The username is keycloak, password is keycloak.

minikube’s IP address changes every time the minikube instance is re-created.

Connecting a local application to CockroachDB

CockroachDB’s database port is also available as a node port so that it can be accessed from a local application. Assuming the command minikube ip returned 192.168.39.39, the JDBC URL is jdbc:postgres://192.168.39.39:30013/keycloak?sslmode=disable.

minikube’s IP address changes every time the minikube instance is re-created.

It can be used, for example, to connect the developer’s IDE to the database.

The connection details: Port is always 30013, username is root, database name is keycloak.

All ports are specified without the port offset. If you are using the configuration option KC_PORT_OFFSET you need to add the offset to port numbers. For the port offset XX (00-26) and the port number 300YY the resulting port will be 3XXYY.

Authentication is handled via TLS. The necessary files are located in privision/minikube/crdb as ca.crt, tls.crt and tls.key.

To connect on the commandline to the CockroachDB, use the following command, which will connect as the root user and will authenticate using the certificate stores in minikube.

kubectl -n keycloak exec -it cockroach-client-secure-0 -- ./cockroach sql --certs-dir=/cockroach/cockroach-certs --host=cockroach-public

Metrics and Dashboards for CockroachDB

Metrics from the CockroachDB are available in Prometheus, and dashboards are available in Grafana. They are named “CDRB Console: SQL”, “CDRB Console: Runtime” and “CDRB Console: Storage”. The dashboards have been taken from the CockroachDB manual and adapted for the Job name.

To see all metrics, query Prometheus for {job="keycloak/cockroach-metrics"}.

Known issues for CockroachDB operator-based setup

Users of this setup should be aware of the following known issues.

Transactions are rolled back with the message RETRY_SERIALIZABLE

As the database will always run in isolation level serializable, there are situations where this can’t be avoided. On the other hand, the system could be optimized to retry those failures, or to use better query paths.

See the docs about this error message on how to collect more information on the Keycloak message RETRY_SERIALIZABLE.

Long shutdown times for CockroachDB nodes

When shutting down the nodes after deleting the CockroachDB custom resource with a command like this …​

kubectl -n keycloak delete crdbclusters.crdb.cockroachlabs.com/cockroach

... then the shutdown of the last node might take up to five minutes. Until that shutdown is complete, no new CockroachDB instance with the same name can be instantiated via the task command.

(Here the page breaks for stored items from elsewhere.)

(* ===== verification/ClusterStartupProps.v ===== *)
(** * Start-up returns

    Every wait of start-up has a deadline.  The class [ClockLaws] counts the
    checks that are left before deadlines pass; with more fuel than that, opening
    a node returns.  [LocalEngine] is an engine that satisfies the laws of this
    file and of the writes: one replica that applies what it is given. *)

From S2P Require Import Prelude Values Task Group Messages Machine Recovery Spec Invariant Effect.
From S2P Require Import Broker Valid Display Replicated ReplicatedProps Sessions SessionsProps.
From S2P Require Import Words Observation Service ClusterNode ClusterNodeProps ClusterStartup OneNode.

(** [cl_left] bounds the checks that find a deadline still ahead.  No voter
    joins between two readings with no call in between. *)
Class ClockLaws (R : Type) `{L : RaftLifecycle R} := {
  cl_left : R → nat;
  cl_expired r r' : rl_expired r = (false, r') → (cl_left r' < cl_left r)%nat;
  cl_checked r : (cl_left (rl_expired r).2 ≤ cl_left r)%nat;
  cl_leader r : (cl_left (re_current_leader r).2 ≤ cl_left r)%nat;
  cl_committed r : (cl_left (re_committed r).2 ≤ cl_left r)%nat;
  cl_metrics r : (cl_left (re_metrics r).2 ≤ cl_left r)%nat;
  cl_observe r : (cl_left (re_observe r).2 ≤ cl_left r)%nat;
  cl_is_initialized r : (cl_left (rl_is_initialized r).2 ≤ cl_left r)%nat;
  cl_initialize id r : (cl_left (rl_initialize id r).2 ≤ cl_left r)%nat;
  cl_elect r : (cl_left (rl_elect r).2 ≤ cl_left r)%nat;
  cl_add_learner id r : (cl_left (rl_add_learner id r).2 ≤ cl_left r)%nat;
  cl_change ids r : (cl_left (rl_change_membership ids r).2 ≤ cl_left r)%nat;
  cl_voters r : rx_voters (re_metrics (re_metrics r).2).1 = rx_voters (re_metrics r).1;
}.
Arguments cl_left {R L _} _.

(** Take one call apart, keeping what it costs. *)
Tactic Notation "call" constr(law) "as" ident(a) ident(r) :=
  let H := fresh "Hleft" in
  pose proof law as H;
  match type of H with
  | (cl_left ?t.2 ≤ _)%nat => destruct t as [a r] eqn:?; cbn [fst snd] in *
  end.

Section termination.
Context {R : Type} {L : RaftLifecycle R} {C : ClockLaws R}.

(** A computation that returns, later on the clock. *)
Definition returns {A} (r : R) (x : option (A * R)) : Prop :=
  ∃ a r', x = Some (a, r') ∧ (cl_left r' ≤ cl_left r)%nat.

Lemma returns_some {A} r r' (a : A) : (cl_left r' ≤ cl_left r)%nat → returns r (Some (a, r')).
Proof. by exists a, r'. Qed.

Lemma returns_later {A} r r' (x : option (A * R)) :
  (cl_left r' ≤ cl_left r)%nat → returns r' x → returns r x.
Proof. intros Hle (a & r2 & -> & Hle'). exists a, r2. split; [done|lia]. Qed.

Lemma poll_returns {A} fuel (look : R → option A * R) late r :
  (∀ r, (cl_left (look r).2 ≤ cl_left r)%nat) → (cl_left r < fuel)%nat →
  returns r (poll fuel look late r).
Proof.
  intros Hlook. revert r. induction fuel as [|fuel IH]; intros r Hf; [lia|]. cbn [poll].
  pose proof (Hlook r) as Hl. destruct (look r) as [[a|] r1]; cbn [fst snd] in *.
  { by apply returns_some. }
  pose proof (cl_checked r1) as Hc. destruct (rl_expired r1) as [[] r2] eqn:He; cbn [fst snd] in *.
  { apply returns_some. lia. }
  apply cl_expired in He. eapply returns_later; [|apply IH]; lia.
Qed.

Lemma wait_for_leader_returns fuel id r :
  (cl_left r < fuel)%nat → returns r (wait_for_leader fuel id r).
Proof. apply poll_returns. intros r0. unfold leader_is. by call (cl_leader r0) as leader r1. Qed.

Lemma observed_applied_left r : (cl_left (observed_applied_index r).2 ≤ cl_left r)%nat.
Proof.
  unfold observed_applied_index. call (cl_observe r) as o1 r1. call (cl_observe r1) as o2 r2. lia.
Qed.

Lemma wait_until_applied_returns fuel fatal late r :
  (cl_left r < fuel)%nat → returns r (wait_until_applied fuel fatal late r).
Proof.
  intros Hf. unfold wait_until_applied. call (cl_committed r) as committed r0.
  destruct (map_err fatal _) as [[c|]|]; [|by apply returns_some..].
  eapply returns_later; [done|]. apply poll_returns; [|lia]. intros r1. unfold applied_reaches.
  by call (observed_applied_left r1) as applied r2.
Qed.

Lemma ensure_local_leader_returns fuel id r :
  (cl_left r < fuel)%nat → returns r (ensure_local_leader id fuel r).
Proof.
  intros Hf. unfold ensure_local_leader.
  destruct (wait_for_leader_returns fuel id r Hf) as ([] & r1 & -> & H1); cbn [mbind option_bind].
  { by apply returns_some. }
  call (cl_elect r1) as triggered r0. destruct (map_err _ _); [|apply returns_some; lia].
  destruct (wait_for_leader_returns fuel id r0) as ([] & r2 & -> & H2); [lia| |];
    apply returns_some; lia.
Qed.

Lemma add_learners_left id ids r : (cl_left (add_learners id ids r).2 ≤ cl_left r)%nat.
Proof.
  revert r. induction ids as [|i ids IH]; intros r; [done|]. cbn [add_learners].
  destruct (i =? id); [by apply IH|]. unfold current_members. call (cl_metrics r) as metrics r0.
  case_bool_decide; [by etrans; [apply IH|]|]. call (cl_add_learner i r0) as added r1.
  destruct (map_err _ _); [etrans; [apply IH|]|]; simpl; lia.
Qed.

Lemma converged fuel r r1 m :
  re_metrics r = (m, r1) → returns r1 (converge_voters (S fuel) (rx_voters m) r1).
Proof.
  intros Hm. cbn [converge_voters]. unfold current_voters.
  pose proof (cl_voters r) as Hv. rewrite Hm in Hv. cbn [fst snd] in Hv. call (cl_metrics r1) as m' r2.
  rewrite bool_decide_true by done. by apply returns_some.
Qed.

(** One more round than deadline checks: the last one only reads the voters. *)
Lemma converge_voters_returns fuel desired r :
  (cl_left r + 1 < fuel)%nat → returns r (converge_voters fuel desired r).
Proof.
  revert r. induction fuel as [|fuel IH]; intros r Hf; [lia|]. cbn [converge_voters].
  unfold current_voters at 1. call (cl_metrics r) as m r0. case_bool_decide; [by apply returns_some|].
  call (cl_change desired r0) as changed r2.
  assert (∃ failed r3, (match changed with
    | Ok _ => (None, r2)
    | Err e => let '(expired, r) := rl_expired r2 in (if expired : bool then Some e else None, r)
    end) = (failed, r3) ∧ (cl_left r3 ≤ cl_left r2)%nat) as (failed & r3 & -> & H3).
  { destruct changed as [u|e]; [by eexists _, _|]. call (cl_checked r2) as late r4. by eexists _, _. }
  destruct failed as [e|]; [apply returns_some; lia|].
  pose proof (cl_checked r3) as Hc. destruct (rl_expired r3) as [[] r4] eqn:He; cbn [fst snd negb] in *.
  2: { apply cl_expired in He. eapply returns_later; [|apply IH]; lia. }
  unfold current_voters. call (cl_metrics r4) as m5 r5. case_bool_decide as Hd; [|apply returns_some; lia].
  destruct fuel as [|fuel]; [lia|]. rewrite <-Hd.
  eapply returns_later; [|by eapply converged]. lia.
Qed.

Lemma extend_membership_returns fuel id nodes r :
  (cl_left r + 1 < fuel)%nat → returns r (extend_membership id fuel nodes r).
Proof.
  intros Hf. unfold extend_membership, current_voters. call (cl_metrics r) as m r0.
  case_bool_decide; [by apply returns_some|].
  call (add_learners_left id (bmap_iter nodes).*1 r0) as added r1.
  destruct added; [|apply returns_some; lia].
  eapply returns_later; [|apply converge_voters_returns]; lia.
Qed.

Lemma initialize_local_left id nodes r :
  (cl_left (initialize_local id nodes r).2 ≤ cl_left r)%nat.
Proof.
  unfold initialize_local. destruct (nodes !! id); [|done]. by call (cl_initialize id r) as x r0.
Qed.

(** From a node that is initialized, or has just been. *)
Lemma bootstrap_tail_returns fuel id nodes (ready : result unit BrokerError) r :
  (cl_left r + 1 < fuel)%nat →
  returns r match ready with
            | Err e => Some (Err e, r)
            | Ok _ =>
                '(leads, r) ← ensure_local_leader id fuel r;
                match leads with
                | Err e => Some (Err e, r)
                | Ok _ => extend_membership id fuel nodes r
                end
            end.
Proof.
  intros Hf. destruct ready; [|by apply returns_some].
  destruct (ensure_local_leader_returns fuel id r) as ([[]|e] & r1 & -> & H1);
    [lia| |by apply returns_some].
  cbn [mbind option_bind]. eapply returns_later; [|apply extend_membership_returns]; lia.
Qed.

Lemma bootstrap_returns fuel id nodes r :
  (cl_left r + 1 < fuel)%nat → returns r (bootstrap id fuel nodes r).
Proof.
  intros Hf. unfold bootstrap. call (cl_is_initialized r) as initialized r0.
  destruct (map_err _ _) as [[]|]; [| |by apply returns_some].
  - unfold current_voters. call (cl_metrics r0) as m r1.
    case_bool_decide; [apply returns_some; lia|].
    eapply returns_later; [|apply (bootstrap_tail_returns fuel id nodes (Ok ()))]; lia.
  - call (initialize_local_left id nodes r0) as ready r1.
    eapply returns_later; [|apply bootstrap_tail_returns]; lia.
Qed.

Lemma running_open_returns fuel id config r :
  (cl_left r + 1 < fuel)%nat → ∃ res r', running_open id fuel config r = Some (res, r').
Proof.
  intros Hf. unfold running_open.
  assert (returns r (if cc_bootstrap config then bootstrap id fuel (cc_nodes config) r
                     else Some (Ok (), r))) as (ready & r1 & -> & H1).
  { destruct (cc_bootstrap config); [by apply bootstrap_returns|by apply returns_some]. }
  cbn [mbind option_bind]. destruct ready; [|eauto].
  destruct (wait_until_applied_returns fuel raft_fatal_error (BrokerError_new PersistenceError
    "cluster Raft committed log was not applied before the startup deadline") r1)
    as (caught_up & r2 & Hw & H2); [lia|].
  unfold wait_until_committed_is_applied. rewrite Hw. cbn [mbind option_bind].
  destruct caught_up; [|eauto]. destruct (re_current_leader r2) as [leader r3].
  destruct (if bool_decide _ then _ else _) as [res r4]. eauto.
Qed.
End termination.

Section one_node.
Context {R : Type} {O : OneNodeEngine R} {C : ClockLaws R}.

Lemma elect_local_returns fuel r :
  (cl_left r < fuel)%nat →
  ∃ res r', elect_local fuel r = Some (res, r') ∧ (res = Ok () → (cl_left r' ≤ cl_left r)%nat).
Proof.
  intros Hf. unfold elect_local.
  destruct (wait_for_leader_returns fuel ONE_NODE_ID r Hf) as ([] & r1 & -> & H1);
    cbn [mbind option_bind]; [by eexists _, _|].
  call (cl_elect r1) as triggered r0. destruct (map_err _ _); [|by eexists _, _].
  destruct (wait_for_leader_returns fuel ONE_NODE_ID r0) as ([] & r2 & -> & H2); [lia| |];
    cbn [mbind option_bind]; [eexists _, _; split; [done|lia]|].
  destruct (rl_shutdown r2). by eexists _, _.
Qed.

Lemma one_running_open_returns fuel r :
  (cl_left r < fuel)%nat → ∃ res r', one_running_open fuel r = Some (res, r').
Proof.
  intros Hf. unfold one_running_open, one_initialize. call (cl_is_initialized r) as done r0.
  assert (∃ res r1, (let? initialized := map_err one_fatal_error done else r0 in
    if initialized : bool then (Ok (), r0) else
    let '(d, r) := rl_initialize ONE_NODE_ID r0 in
    (map_err (one_engine_error "initialize") d, r)) = (res, r1) ∧ (cl_left r1 ≤ cl_left r0)%nat)
    as (res & r1 & -> & H1).
  { destruct (map_err _ _) as [[]|]; [by eexists _, _| |by eexists _, _].
    call (cl_initialize ONE_NODE_ID r0) as d r2. by eexists _, _. }
  destruct res; [|eauto].
  destruct (elect_local_returns fuel r1) as ([[]|e] & r2 & -> & H2); [lia| |eauto].
  specialize (H2 eq_refl). cbn [mbind option_bind].
  destruct (wait_until_applied_returns fuel one_fatal_error (BrokerError_new PersistenceError
    "one-node Raft committed log was not applied before the startup deadline") r2)
    as ([] & r3 & -> & H3); [lia| |eauto].
  cbn [mbind option_bind]. destruct (one_sync_broker_term r3) as [[] r4]; eauto.
Qed.
End one_node.

(** ** An engine *)

(** A replica that applies each proposal it is given, with its vote, its leader,
    its members and the checks left on its clock. *)
Record LocalEngine := MkLocal {
  le_machine : SessionMachine;
  le_index : N;
  le_term : N;
  le_leader : option N;
  le_voters : gset N;
  le_learners : gset N;
  le_clock : nat;
}.

Definition local_metrics (r : LocalEngine) : RaftMetrics := {|
  rx_current_term := le_term r; rx_last_log_index := Some (le_index r); rx_snapshot := None;
  rx_purged := None; rx_current_leader := le_leader r; rx_voters := le_voters r;
  rx_learners := le_learners r |}.

Definition local_write (p : ReplicatedBrokerProposalV1) (r : LocalEngine) :
    result ReplicatedBrokerResponseV1 string * LocalEngine :=
  let '(answer, m) := apply_proposal p (le_machine r) in
  (answer, MkLocal m (le_index r + 1) (le_term r) (le_leader r) (le_voters r) (le_learners r)
             (le_clock r)).

Definition local_members (voters learners : gset N) (r : LocalEngine) : LocalEngine :=
  MkLocal (le_machine r) (le_index r) (le_term r) (le_leader r) voters learners (le_clock r).

#[export] Instance local_engine : RaftEngine LocalEngine := {|
  re_current_leader r := (le_leader r, r);
  re_vote_term r := (Ok (le_term r), r);
  re_committed r := (Ok (Some (le_index r)), r);
  re_metrics r := (local_metrics r, r);
  re_client_write := local_write;
  re_client_write_ff p r :=
    let '(answer, r) := local_write p r in
    (Ok match answer with
        | Ok response => if word_response response then WriteAnswered (Ok response)
                         else WriteDropped "response out of range"
        | Err e => WriteAnswered (Err e)
        end, r);
  re_linearizable r := (Confirmed, r);
  re_observe r := (Observation_new (m_state (sm_broker (le_machine r))) (Some (le_index r)), r);
  re_deadline_passed r := (false, r);
  re_rpc_server _ := Some {| rs_local_addr := "127.0.0.1:7001"; rs_queued := 0; rs_active := 0 |};
  debug_result _ := "result";
  debug_response _ := "response";
|}.

#[export] Instance local_lifecycle : RaftLifecycle LocalEngine := {|
  rl_expired r := match le_clock r with
    | O => (true, r)
    | S n => (false, MkLocal (le_machine r) (le_index r) (le_term r) (le_leader r) (le_voters r)
                       (le_learners r) n)
    end;
  rl_is_initialized r := (Ok (negb (bool_decide (le_voters r = ∅))), r);
  rl_initialize id r := (Ok (), local_members {[id]} ∅ r);
  rl_elect r := (Ok (), r);
  rl_add_learner id r := (Ok (), local_members (le_voters r) ({[id]} ∪ le_learners r) r);
  rl_change_membership ids r := (Ok (), local_members ids (le_learners r ∖ ids) r);
  rl_stop_server r := (Some (Ok ()), r);
  rl_shutdown r := (Ok (), r);
|}.

#[export] Program Instance local_laws : EngineLaws LocalEngine := {| el_machine := le_machine |}.
Next Obligation. done. Qed.
Next Obligation. done. Qed.
Next Obligation. intros r. split; [done|]. by exists (le_machine r). Qed.
Next Obligation.
  intros p r response. cbn. unfold local_write. exists (le_machine r). split; [done|].
  by destruct (apply_proposal p (le_machine r)) as [answer m].
Qed.

#[export] Program Instance local_clock : ClockLaws LocalEngine := {| cl_left := le_clock |}.
Next Obligation. intros r r'. cbn. destruct (le_clock r) eqn:E; intros [= <-]. simpl. lia. Qed.
Next Obligation. intros r. cbn. destruct (le_clock r) eqn:E; simpl; lia. Qed.
Solve Obligations with done.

CockroachDB Operator will not clean persistent storage

When removing a CockroachDB cluster that has been created by the CockroachDB operator, the persistence volume claims (PVCs) and the persistent volumes (PVs) are retained, so that a recreated cluster will have its database restored.

To reset the database, there’s a script init-database.sh that is called when running task reset-keycloak.

To remove the PVCs and PVs and also the secrets connected to it, this needs to be done manually either via the command line of the minikube dashboard.

CockroachDB Operator needs to run to modify CockroachDB custom resource

When the CockroachDB operator is not running, no CockroachDB custom resource can be modified, as the callback that’s registered in Kubernetes is not available.

When this happens, have a look at the pod running in the namespace keycloak and ensure that it is running. If it is in BackOff or Error state, consider killing it and waiting for it to restart.

Status in the CockroachDB custom resource is not updated

After the cluster has been initialized, the status in the resource is still clusterStatus: Failed, although the database is fully usable. Due to that, the status of the resource can’t be used to monitor the cluster initialization.

See cockroach-operator/issues#937 for the status and updates.

Automated tests for CockroachDB Operator setup don’t run on GitHub actions

It seems that the memory, CPU or disk space constraints that exist on GitHub runners don’t allow the full stack of CockroachDB, Keycloak and monitoring tool to spin up for a test run.

Therefore, there is no provisioning test for this on GitHub actions. Any change to this setup needs to be tested manually.